A joint parliamentary committee has written to Health Minister Sussan Ley to express concerns about the "significant" effect the government's planned introduction of opt-out e-health records could have on an individual's privacy.

In September the government introduced a bill that would amend the existing personally controlled electronic health record (PCEHR) law to enable it to boost its stalled e-health records scheme by creating a record for every Australian by default.
Despite the bill achieving bipartisan support in the parliament, the committee - chaired by Liberal MP Phillip Ruddock - has raised a number of concerns about the implications of the reforms.
Currently, an individual must proactively register for a PCEHR account before their medical records are uploaded.
If passed, the bill will allow health authorities to automatically set up online accounts for an initial pilot group of participants using names, addresses and health identification numbers from the Medicare database.
The Department of Health has planned trials of the new opt-out approach, and will expand the scheme to all Australian healthcare recipients should the trials prove successful.
The bill also expands the mandatory reporting regime for information security breaches and introduces new penalties for unlawful disclosure of information.
Under the new law, the e-health records scheme would also receive an official name change from the PCEHR to My Health Record.
However, the parliamentary joint committee on human rights said the bill raises significant privacy concerns that require explanation from the government.
It questioned whether the opt-out approach was a justifiable limit of privacy for individuals.
"To be capable of justifying a proposed limitation of human rights, a legitimate objective must address a pressing or substantial concern and not simply seek an outcome regarded as desirable or convenient," the committee, which includes five Coalition members, three Labor MPs, one Greens and one independent MP, wrote [pdf].
"Increasing the number of people using the My Health Record system, in an attempt to drive increased use by healthcare providers, may be regarded as a desirable or convenient outcome but may not be addressing an area of public or social concern that is pressing and substantial enough to warrant limiting the right."
The MPs said while the safeguards for those who actively register for a My Health Record - which include access and notification controls - were adequate, there was little detail on how the department planned to communicate to individuals that they'd been signed up to the scheme automatically.
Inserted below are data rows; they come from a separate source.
Lemma run_act_frozen t o snap tid s0 s a :
  memory_reachable s → (next_id (state_of (run_act s a)) < u64_max)%N →
  act_ok typed_request s a → leaves_alone t a → pinned o = Some snap →
  frozen t o snap tid s0 s → frozen t o snap tid s0 (run_act s a).
Proof.
  intros Hr Hlt Hal Hla Hp [Hfo Hrd].
  pose proof (run_act_next s a (reachable_handles _ _ _ Hr) Hlt) as Hle.
  assert (Hlt1 : (next_id (state_of s) < u64_max)%N) by lia.
  pose proof (reachable_system_ok _ _ _ Hr Hlt1) as Hok. pose proof (sy_state _ Hok) as Hst.
  destruct (decide (act_txn a = Some t)) as [He|Hne].
  - destruct a as [| | | |txn| | | | | | | | | |]; try done. injection He as He.
    assert (Hsame : run_act s (ASnapshot txn) = s); [|by rewrite Hsame].
    simpl. unfold statement_snapshot. unfold find_open in Hfo.
    apply fmap_Some in Hfo as ([pos o'] & Hen & ->). rewrite He, Hen. simpl in Hp. rewrite Hp. by destruct s.
  - apply (find_open_Some _ _ _ (sk_sorted _ Hst)) in Hfo as Hin. destruct Hin as [Hin Hid].
    assert (Ht : t ∈ ids (state_of s)) by (apply list_elem_of_fmap; eauto).
    split.
    + rewrite <- Hfo. eapply find_open_other; [apply run_act_step; apply Hok|done..].
    + pose proof (run_act_asked typed_request s a Hok Hal) as Ha.
      pose proof (sk_snaps _ Hst o snap Hin (or_introl Hp)) as Hsn.
      apply (all_asked snap tid _ _ s0) in Ha; [|by apply memory_reachable_ok]. apply Ha; [|by exists o|done].
      intros t' Ht' Hin'. apply (sn_unseen _ _ _ Hsn); [done|]. rewrite Hid. congruence.
Qed.

Lemma rtc_frozen t o snap tid s0 s s' :
  rtc (step_beside typed_request t) s s' →
  memory_reachable s → (next_id (state_of s') < u64_max)%N → pinned o = Some snap →
  frozen t o snap tid s0 s → frozen t o snap tid s0 s'.
Proof.
  intros Hrtc Hr Hlt Hp Hf. revert s' Hrtc Hlt.
  apply (rtc_ind_r (λ s', (next_id (state_of s') < u64_max)%N → frozen t o snap tid s0 s')); [done|].
  intros s1 s2 H1 Hstep IH Hlt. pose proof (step_beside_reachable _ _ _ H1 Hr) as Hr1.
  destruct Hstep as [a Hal Hla].
  pose proof (run_act_next s1 a (reachable_handles _ _ _ Hr1) Hlt) as Hle.
  apply run_act_frozen; try done. apply IH. lia.
Qed.
End memory.
(* ===== verification/Encode.v ===== *)
(** * The row codec of the disk

    [vauban-storage/src/disk/encode.rs]: values and rows as tagged bytes.  The encoders of the
    source append to a buffer and cannot fail; here they answer the bytes they append.  The
    decoders run on a [Reader], a buffer and the offset of the next byte.  [usize] has 64
    bits, so that a [u32] always fits it. *)

From Stdlib Require Import SpecFloat.
From S2P Require Import Prelude Values Errors KeyOrder Bytes.

#[local] Open Scope Z_scope.

Definition ROW_CODEC_VERSION : Z := 1.

Definition TAG_NULL : Z := 0.
Definition TAG_BIT : Z := 1.
Definition TAG_I8 : Z := 2.
Definition TAG_I16 : Z := 3.
Definition TAG_I32 : Z := 4.
Definition TAG_I64 : Z := 5.
Definition TAG_DECIMAL : Z := 6.
Definition TAG_F64 : Z := 7.
Definition TAG_F32 : Z := 8.
Definition TAG_MONEY : Z := 9.
Definition TAG_STRING : Z := 10.
Definition TAG_BYTES : Z := 11.
Definition TAG_DATE : Z := 12.
Definition TAG_TIME : Z := 13.
Definition TAG_DATETIME : Z := 14.
Definition TAG_DATETIME2 : Z := 15.
Definition TAG_DATETIMEOFFSET : Z := 16.
Definition TAG_GUID : Z := 17.

(** [f64::to_le_bytes], [f32::to_le_bytes] and back. *)
Definition f64_to_le_bytes (f : spec_float) : list Z := to_le_bytes 8 (float_to_bits 53 1024 f).
Definition f32_to_le_bytes (f : spec_float) : list Z := to_le_bytes 4 (float_to_bits 24 128 f).
Definition f64_from_le_bytes (bytes : list Z) : spec_float := float_from_bits 53 1024 (from_le_bytes bytes).
Definition f32_from_le_bytes (bytes : list Z) : spec_float := float_from_bits 24 128 (from_le_bytes bytes).

(** ** Encoding *)

(** [u32::try_from(len).unwrap_or(u32::MAX)]. *)
Definition u32_count (len : nat) : Z := Z.min (Z.of_nat len) (2 ^ 32 - 1).

Definition encode_len_prefixed (bytes : list Z) : list Z :=
  to_le_bytes 4 (u32_count (length bytes)) ++ bytes.

Definition encode_date_payload (d : Date) : list Z := to_le_bytes 4 (date_days d).
Definition encode_time_payload (t : Time) : list Z := to_le_bytes 8 (ticks_100ns t).
Definition encode_datetime2_payload (d : DateTime2) : list Z :=
  encode_date_payload (dt2_date d) ++ encode_time_payload (dt2_time d).

Definition encode_value (v : Value) : list Z :=
  match v with
  | VNull => [TAG_NULL]
  | VBit b => [TAG_BIT; Z.b2z b]
  | VI8 x => [TAG_I8; x]
  | VI16 x => TAG_I16 :: to_le_bytes 2 x
  | VI32 x => TAG_I32 :: to_le_bytes 4 x
  | VI64 x => TAG_I64 :: to_le_bytes 8 x
  | VDecimal d => TAG_DECIMAL :: to_le_bytes 16 (mantissa d) ++ [precision d; scale d]
  | VF64 f => TAG_F64 :: f64_to_le_bytes f
  | VF32 f => TAG_F32 :: f32_to_le_bytes f
  | VMoney x => TAG_MONEY :: to_le_bytes 8 x
  | VString s => TAG_STRING :: encode_len_prefixed (as_bytes (text s))
  | VBytes bs => TAG_BYTES :: encode_len_prefixed bs
  | VDate d => TAG_DATE :: encode_date_payload d
  | VTime t => TAG_TIME :: encode_time_payload t
  | VDateTime d => TAG_DATETIME :: to_le_bytes 4 (dt_days d) ++ to_le_bytes 4 (ticks_300th d)
  | VDateTime2 d => TAG_DATETIME2 :: encode_datetime2_payload d
  | VDateTimeOffset d =>
      TAG_DATETIMEOFFSET :: encode_datetime2_payload (utc d) ++ to_le_bytes 2 (offset_minutes d)
  | VGuid bs => TAG_GUID :: bs
  end.

Definition encode_row (row : Row) : list Z :=
  ROW_CODEC_VERSION :: to_le_bytes 4 (u32_count (length (values row))) ++ (values row ≫= encode_value).

(** ** The reader *)

Record Reader := mkReader { r_bytes : list Z; r_at : N }.

Notation reading := (stateful Reader InternalError).

Definition Reader_new (bytes : list Z) : Reader := mkReader bytes 0.
Definition position (r : Reader) : N := r_at r.
Definition remaining (r : Reader) : N := (N.of_nat (length (r_bytes r)) - r_at r)%N.

(** [usize::saturating_add]. *)
Definition saturating_add (a b : N) : N := N.min (a + b) u64_max.

Definition take (len : N) (what : string) : reading (list Z) := λ r,
  let stop := saturating_add (r_at r) len in
  if (N.of_nat (length (r_bytes r)) <? stop)%N then
    (Err (Corruption [Lit what; Lit " needs "; Num len; Lit " bytes at offset "; Num (r_at r);
       Lit ", the buffer has "; Num (remaining r); Lit " left"]), r)
  else (Ok (slice (N.to_nat (r_at r)) (N.to_nat (stop - r_at r)) (r_bytes r)), mkReader (r_bytes r) stop).

(** [self.take(1, what)?[0]]. *)
Definition byte (what : string) : reading Z :=
  bytes ← take 1 what; mret (nth 0 bytes 0).

Definition array (n : nat) (what : string) : reading (list Z) := take (N.of_nat n) what.

Definition len_prefixed (what : string) : reading (list Z) :=
  announced ← array 4 what;
  take (Z.to_N (from_le_bytes announced)) what.

(** ** Decoding *)

Definition read_date_payload : reading Date :=
  days ← array 4 "date days"; mret (mkDate (signed_from_le_bytes days)).

Definition read_time_payload : reading Time :=
  ticks ← array 8 "time ticks"; mret (mkTime (from_le_bytes ticks)).

Definition read_datetime2_payload : reading DateTime2 :=
  date ← read_date_payload; time ← read_time_payload; mret (mkDateTime2 date time).

(** The display of a [Utf8Error]. *)
Definition display_utf8_error (e : Utf8Error) : Message :=
  match error_len e with
  | Some n => [Lit "invalid utf-8 sequence of "; Num n; Lit " bytes from index "; Num (valid_up_to e)]
  | None => [Lit "incomplete utf-8 byte sequence from index "; Num (valid_up_to e)]
  end.

(** The payload of a tag read at [tag_at]. *)
Definition read_payload (tag_at : N) (tag : Z) : reading Value :=
  if tag =? TAG_NULL then mret VNull
  else if tag =? TAG_BIT then
    at_ ← reads (λ r, Ok (position r));
    b ← byte "bit payload";
    if b =? 0 then mret (VBit false)
    else if b =? 1 then mret (VBit true)
    else fails (Corruption [Lit "bit payload "; Num (Z.to_N b); Lit " at offset "; Num at_;
      Lit ", expected 0 or 1"])
  else if tag =? TAG_I8 then x ← byte "tinyint payload"; mret (VI8 x)
  else if tag =? TAG_I16 then x ← array 2 "smallint payload"; mret (VI16 (signed_from_le_bytes x))
  else if tag =? TAG_I32 then x ← array 4 "int payload"; mret (VI32 (signed_from_le_bytes x))
  else if tag =? TAG_I64 then x ← array 8 "bigint payload"; mret (VI64 (signed_from_le_bytes x))
  else if tag =? TAG_DECIMAL then
    m ← array 16 "decimal mantissa";
    p ← byte "decimal precision";
    s ← byte "decimal scale";
    mret (VDecimal (mkDecimal (signed_from_le_bytes m) p s))
  else if tag =? TAG_F64 then x ← array 8 "float payload"; mret (VF64 (f64_from_le_bytes x))
  else if tag =? TAG_F32 then x ← array 4 "real payload"; mret (VF32 (f32_from_le_bytes x))
  else if tag =? TAG_MONEY then x ← array 8 "money payload"; mret (VMoney (signed_from_le_bytes x))
  else if tag =? TAG_STRING then
    at_ ← reads (λ r, Ok (position r));
    bytes ← len_prefixed "string payload";
    match from_utf8 bytes with
    | Ok s => mret (VString (mkSqlString s))
    | Err e => fails (Corruption ([Lit "string payload at offset "; Num at_;
        Lit " is not valid UTF-8: "] ++ display_utf8_error e))
    end
  else if tag =? TAG_BYTES then x ← len_prefixed "binary payload"; mret (VBytes x)
  else if tag =? TAG_DATE then x ← read_date_payload; mret (VDate x)
  else if tag =? TAG_TIME then x ← read_time_payload; mret (VTime x)
  else if tag =? TAG_DATETIME then
    d ← array 4 "datetime days";
    t ← array 4 "datetime ticks";
    mret (VDateTime (mkDateTime (signed_from_le_bytes d) (from_le_bytes t)))
  else if tag =? TAG_DATETIME2 then x ← read_datetime2_payload; mret (VDateTime2 x)
  else if tag =? TAG_DATETIMEOFFSET then
    u ← read_datetime2_payload;
    o ← array 2 "datetimeoffset offset";
    mret (VDateTimeOffset (mkDateTimeOffset u (signed_from_le_bytes o)))
  else if tag =? TAG_GUID then x ← array 16 "uniqueidentifier payload"; mret (VGuid x)
  else fails (Corruption [Lit "unknown value tag "; Num (Z.to_N tag); Lit " at offset "; Num tag_at]).

Definition read_value : reading Value :=
  tag_at ← reads (λ r, Ok (position r));
  tag ← byte "value tag";
  read_payload tag_at tag.

Definition decode_value (bytes : list Z) : result InternalError (Value * N) :=
  match read_value (Reader_new bytes) with
  | (Ok v, r) => Ok (v, position r)
  | (Err e, _) => Err e
  end.

(** [map_err] of the loop of [decode_row]. *)
Definition in_column (column : N) (e : InternalError) : InternalError :=
  match e with
  | Corruption reason => Corruption ([Lit "column "; Num column; Lit " of a row: "] ++ reason)
  | other => other
  end.

(** The loop over the columns.  A value takes a byte at least, so that the loop makes at most
    one turn more than there are bytes left: [fuel] is above that, and the branch that runs out
    of it is not taken. *)
Fixpoint read_columns (fuel : nat) (column columns : N) : reading (list Value) := λ r,
  if (column <? columns)%N then
    match fuel with
    | O => (Ok [], r)
    | S fuel =>
        match read_value r with
        | (Err e, r) => (Err (in_column column e), r)
        | (Ok v, r) =>
            match read_columns fuel (column + 1) columns r with
            | (Ok vs, r) => (Ok (v :: vs), r)
            | (Err e, r) => (Err e, r)
            end
        end
    end
  else (Ok [], r).

Definition decode_row_from (bytes : list Z) : reading Row :=
  codec ← byte "row codec version";
  if negb (codec =? ROW_CODEC_VERSION) then
    fails (Corruption [Lit "row declares codec version "; Num (Z.to_N codec); Lit ", this build reads ";
      Num (Z.to_N ROW_CODEC_VERSION)])
  else
    count ← array 4 "row column count";
    let columns := Z.to_N (from_le_bytes count) in
    vs ← read_columns (S (length bytes)) 0 columns;
    left ← reads (λ r, Ok (remaining r));
    if negb (left =? 0)%N then
      fails (Corruption [Lit "row of "; Num columns; Lit " columns leaves "; Num left; Lit " unread bytes"])
    else mret (mkRow vs).

Definition decode_row (bytes : list Z) : result InternalError Row :=
  (decode_row_from bytes (Reader_new bytes)).1.
(* ===== verification/EncodeFacts.v ===== *)
(** * The row codec reads back what it writes

    [reads_to] says what a reader answers on the bytes of an encoding wherever they stand in a
    buffer, [well_read] what it answers on any buffer; both go through the binds of the
    decoders. *)

From Stdlib Require Import SpecFloat.
From S2P Require Import Prelude Values Errors KeyOrder Bytes Encode.

#[local] Open Scope Z_scope.
#[local] Opaque to_le_bytes from_le_bytes.

(** The values of the types of the source: integers of their width, texts of characters,
    payloads whose length fits the field that counts it. *)
Definition date_fits (d : Date) : Prop := signed_fits 4 (date_days d).
Definition time_fits (t : Time) : Prop := unsigned_fits 8 (ticks_100ns t).
Definition dt2_fits (d : DateTime2) : Prop := date_fits (dt2_date d) ∧ time_fits (dt2_time d).
Definition payload_fits (bytes : list Z) : Prop :=
  Forall is_byte bytes ∧ Z.of_nat (length bytes) < 2 ^ 32.

Definition value_fits (v : Value) : Prop :=
  match v with
  | VNull | VBit _ => True
  | VI8 x => is_byte x
  | VI16 x => signed_fits 2 x
  | VI32 x => signed_fits 4 x
  | VI64 x | VMoney x => signed_fits 8 x
  | VDecimal d => signed_fits 16 (mantissa d) ∧ is_byte (precision d) ∧ is_byte (scale d)
  | VF64 f => valid_binary 53 1024 f = true
  | VF32 f => valid_binary 24 128 f = true
  | VString s => Forall is_scalar (text s) ∧ payload_fits (as_bytes (text s))
  | VBytes bs => payload_fits bs
  | VDate d => date_fits d
  | VTime t => time_fits t
  | VDateTime d => signed_fits 4 (dt_days d) ∧ unsigned_fits 4 (ticks_300th d)
  | VDateTime2 d => dt2_fits d
  | VDateTimeOffset d => dt2_fits (utc d) ∧ signed_fits 2 (offset_minutes d)
  | VGuid bs => Forall is_byte bs ∧ length bs = 16%nat
  end.

Definition row_fits_codec (row : Row) : Prop :=
  Forall value_fits (values row) ∧ Z.of_nat (length (values row)) < 2 ^ 32.

(** A buffer of the source: its length is an [isize]. *)
Definition buffer (bytes : list Z) : Prop := (N.of_nat (length bytes) < 2 ^ 63)%N.

Lemma buffer_saturating bytes at_ n :
  buffer bytes → (saturating_add at_ n ≤ N.of_nat (length bytes))%N ↔ (at_ + n ≤ N.of_nat (length bytes))%N.
Proof. unfold buffer, saturating_add, u64_max. change (2 ^ 63)%N with 9223372036854775808%N. lia. Qed.

Lemma saturating_small bytes at_ n :
  buffer bytes → (at_ + n ≤ N.of_nat (length bytes))%N → saturating_add at_ n = (at_ + n)%N.
Proof. unfold buffer, saturating_add, u64_max. change (2 ^ 63)%N with 9223372036854775808%N. lia. Qed.

(** ** Reading an encoding *)

Definition reads_to {A} (m : reading A) (bytes : list Z) (a : A) : Prop := ∀ pre post,
  buffer (pre ++ bytes ++ post) →
  m (mkReader (pre ++ bytes ++ post) (N.of_nat (length pre))) =
  (Ok a, mkReader (pre ++ bytes ++ post) (N.of_nat (length (pre ++ bytes)))).

Lemma reads_to_ret {A} (a : A) : reads_to (mret a) [] a.
Proof. intros pre post _. by rewrite app_nil_r. Qed.

Lemma reads_to_bind {A B} (m : reading A) (f : A → reading B) b1 b2 a c :
  reads_to m b1 a → reads_to (f a) b2 c → reads_to (m ≫= f) (b1 ++ b2) c.
Proof.
  intros Hm Hf pre post Hbuf. unfold mbind, stateful_bind.
  specialize (Hm pre (b2 ++ post)). rewrite <- app_assoc in Hbuf. rewrite <- app_assoc, Hm by done.
  specialize (Hf (pre ++ b1) post). rewrite <- app_assoc in Hf. rewrite Hf by done.
  by rewrite <- app_assoc.
Qed.

Lemma reads_to_bind_ret {A B} (m : reading A) (f : A → B) b a :
  reads_to m b a → reads_to (m ≫= λ x, mret (f x)) b (f a).
Proof.
  intros Hm. rewrite <- (app_nil_r b). eapply reads_to_bind; [exact Hm|apply reads_to_ret].
Qed.
(* ===== verification/HeapPage.v ===== *)
(** * Heap pages

    The functions of [vauban-storage/src/disk/heap.rs] on one page: the layout of a slotted page,
    its slot directory, the placement of a record, the compaction, and the overflow pages of a
    long record.  A page is the list of its bytes; a slot is a [nat], a [u16] field a [Z].  An
    access outside the page panics in the source; [HeapPageFacts] shows that a page in the form
    these functions keep leads to none. *)

From S2P Require Import Prelude Errors Bytes Crc Page.

#[local] Open Scope Z_scope.

(** ** The layout *)

Definition OFF_UPPER : nat := HEADER_SIZE.
Definition OFF_HEAP_NEXT : nat := HEADER_SIZE + 2.
Definition HEAP_PAYLOAD_START : Z := Z.of_nat HEADER_SIZE + 10.
Definition OFF_OVERFLOW_NEXT : nat := HEADER_SIZE.
Definition OVERFLOW_PAYLOAD_START : Z := Z.of_nat HEADER_SIZE + 8.
Definition OVERFLOW_CAPACITY : nat := PAGE_SIZE - Z.to_nat OVERFLOW_PAYLOAD_START.
Definition END_OF_CHAIN : Z := Z.of_N u64_max.
Definition SLOT_SIZE : Z := 4.
Definition MAX_INLINE_LEN : nat := PAGE_SIZE - 64.
Definition OVERFLOW_FLAG : Z := 32768.
Definition STUB_LEN : nat := 12.

Definition u16_max : Z := 65535.

(** [!x] on a [u16]. *)
Definition u16_not (x : Z) : Z := Z.lxor u16_max x.

(** ** Slots *)

Record Slot := mkSlot { offset : Z; stored : Z }.

#[export] Instance Slot_eq_dec : EqDecision Slot.
Proof. solve_decision. Defined.

Module Slot.
Definition is_free (s : Slot) : bool := (offset s =? 0) && (stored s =? 0).
Definition is_overflow (s : Slot) : bool := negb (Z.land (stored s) OVERFLOW_FLAG =? 0).
Definition len (s : Slot) : nat := Z.to_nat (Z.land (stored s) (u16_not OVERFLOW_FLAG)).
End Slot.

Inductive Slotted := SInline (bytes : list Z) | SStub.

Inductive Record_ := Inline (bytes : list Z) | OverflowAt (total : Z) (head : PageId).

#[export] Instance Slotted_eq_dec : EqDecision Slotted.
Proof. solve_decision. Defined.
#[export] Instance Record_eq_dec : EqDecision Record_.
Proof. solve_decision. Defined.

Definition slot_position (index : nat) : nat := PAGE_SIZE - Z.to_nat SLOT_SIZE * (index + 1).

Definition read_slot (p : Page) (index : nat) : Slot :=
  let at_ := slot_position index in
  mkSlot (read_u16 at_ p) (read_u16 (at_ + 2) p).

Definition write_slot (index : nat) (off st : Z) (p : Page) : Page :=
  let at_ := slot_position index in
  write_u16 (at_ + 2) st (write_u16 at_ off p).

Definition heap_upper (p : Page) : Z := read_u16 OFF_UPPER p.
Definition set_heap_upper (upper : Z) (p : Page) : Page := write_u16 OFF_UPPER upper p.

Definition heap_next (p : Page) : option PageId :=
  let next := read_u64 OFF_HEAP_NEXT p in
  if next =? END_OF_CHAIN then None else Some (Z.to_N next).

(** [next.map_or(END_OF_CHAIN, |id| id.0)]. *)
Definition link_of (next : option PageId) : Z :=
  match next with None => END_OF_CHAIN | Some id => Z.of_N id end.

Definition set_heap_next (next : option PageId) (p : Page) : Page := write_u64 OFF_HEAP_NEXT (link_of next) p.

(** The indices [0..slot_count]. *)
Definition slots (p : Page) : nat := Z.to_nat (slot_count p).

(** [page.0[HEADER_SIZE..].fill(0)]. *)
Definition clear_payload (p : Page) : Page := splice HEADER_SIZE (replicate (PAGE_SIZE - HEADER_SIZE) 0) p.
(* ===== verification/WalFacts.v ===== *)
(** * The journal holds what was appended

    A record reads back from its bytes and from no others; a scan walks over the records it
    can read and stops at the first frame it cannot. *)

From S2P Require Import Prelude Errors Bytes Crc Page Wal.

#[local] Open Scope Z_scope.
#[local] Opaque to_le_bytes from_le_bytes.

(** ** Records *)

(** A record of the types of the source, within the bound [append] checks. *)
Definition record_ok (r : WalRecord) : Prop :=
  (w_lsn r ≤ u64_max)%N ∧ (w_prev_lsn r ≤ u64_max)%N ∧ (w_txn r ≤ u64_max)%N ∧
  Forall is_byte (w_payload r) ∧ (N.of_nat (length (w_payload r)) ≤ MAX_PAYLOAD_LEN)%N.

Lemma u64_fits n : (n ≤ u64_max)%N → unsigned_fits 8 (Z.of_N n).
Proof. unfold unsigned_fits, u64_max. change (8 * Z.of_nat 8) with 64. lia. Qed.

Lemma MAX_PAYLOAD_LEN_N : MAX_PAYLOAD_LEN = 1048542%N.
Proof. reflexivity. Qed.

Lemma kind_byte_bound k : is_byte (WalRecordKind.as_byte k).
Proof. destruct k; unfold is_byte; simpl; lia. Qed.

Lemma kind_from_as_byte k : WalRecordKind.from_byte (WalRecordKind.as_byte k) = Ok k.
Proof. by destruct k. Qed.

Lemma kind_from_byte_Ok b k : WalRecordKind.from_byte b = Ok k → b = WalRecordKind.as_byte k.
Proof.
  unfold WalRecordKind.from_byte. intros Hb.
  repeat case_match; simplify_eq/=; done.
Qed.

Lemma length_sealed_part r : length (sealed_part r) = (30 + length (w_payload r))%nat.
Proof. unfold sealed_part. rewrite !length_app, !length_to_le_bytes. simpl. lia. Qed.

Lemma length_encode_record r : length (encode_record r) = (34 + length (w_payload r))%nat.
Proof. unfold encode_record. rewrite length_app, length_sealed_part, length_to_le_bytes. lia. Qed.

Lemma sealed_part_bytes r : record_ok r → Forall is_byte (sealed_part r).
Proof.
  intros (_ & _ & _ & Hp & _). unfold sealed_part. rewrite !Forall_app.
  split_and!; try apply to_le_bytes_bound; [|done].
  constructor; [unfold is_byte, RECORD_VERSION; lia|]. constructor; [apply kind_byte_bound|constructor].
Qed.
(* ===== verification/WalState.v ===== *)
(** * The state of an open journal

    [holds w rs]: the journal [w] holds the records [rs].  Every operation keeps that with the
    records it says it adds, and a crash takes none of the durable ones away. *)

From S2P Require Import Prelude Errors Bytes Crc Page Wal WalFacts.

#[local] Open Scope Z_scope.
#[local] Opaque to_le_bytes from_le_bytes encode_record.

Notation journal rs := (rs ≫= encode_record).

Record holds (w : Wal) (rs : list WalRecord) : Prop := {
  h_content : ∃ junk, content (file w) = journal rs ++ junk ∧ Forall is_byte junk;
  h_end : end_ w = N.of_nat (length (journal rs));
  h_ok : Forall record_ok rs;
  h_chain : chain 0 rs;
  h_last : last_lsn w = N.of_nat (length rs);
  h_records : records w = N.of_nat (length rs);
  h_u64 : (last_lsn w ≤ u64_max)%N;
  h_durable : (durable_lsn w ≤ last_lsn w)%N;
  h_safe : stuck (file w) = false →
    (N.of_nat (length (journal (take (N.to_nat (durable_lsn w)) rs))) ≤ safe (file w))%N;
  h_safe_len : (safe (file w) ≤ file_len (file w))%N;
}.

Lemma journal_app rs qs : journal (rs ++ qs) = journal rs ++ journal qs.
Proof. apply bind_app. Qed.

Lemma journal_take_le n rs : (length (journal (take n rs)) ≤ length (journal rs))%nat.
Proof. rewrite <- (take_drop n rs) at 2. rewrite journal_app, length_app. lia. Qed.

Lemma journal_bytes rs : Forall record_ok rs → Forall is_byte (journal rs).
Proof.
  induction 1 as [|r rs Hr _ IH]; [constructor|]. rewrite bind_cons. apply Forall_app.
  split; [by apply encode_record_bytes|done].
Qed.

Lemma chain_last rs : Forall record_ok rs → chain 0 rs → (N.of_nat (length rs) ≤ u64_max)%N.
Proof.
  intros Hok Hch. destruct (decide (rs = [])) as [->|Hne]; [simpl; unfold u64_max; lia|].
  destruct (exists_last Hne) as (qs & r & ->).
  apply chain_app in Hch as (_ & Hl & _ & _). apply Forall_app in Hok as [_ Hr].
  inversion_clear Hr as [|? ? Hr' _]. destruct Hr' as (Hlsn & _). rewrite length_app. simpl. lia.
Qed.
The bill also doesn't include safeguards to ensure individuals are given enough time to opt-out, the committee said, and there is no ability for individuals to erase their record once it has been created.
The committee argued there were no legislative safeguards to ensure people would be appropriately notified of their impending registration to the scheme.
Additionally, it wasn't clear why the current opt-in model hadn't worked, the MPs said.
The committee has written to the Health Minister to ask for evidence that the objective of the opt-out approach addresses a "pressing or substantial concern or whether the proposed changes are otherwise aimed at achieving a legitimate objective".
The MPs also asked whether the limitation on privacy was a reasonable and proportionate measure for the achievement of the government's e-health records objective.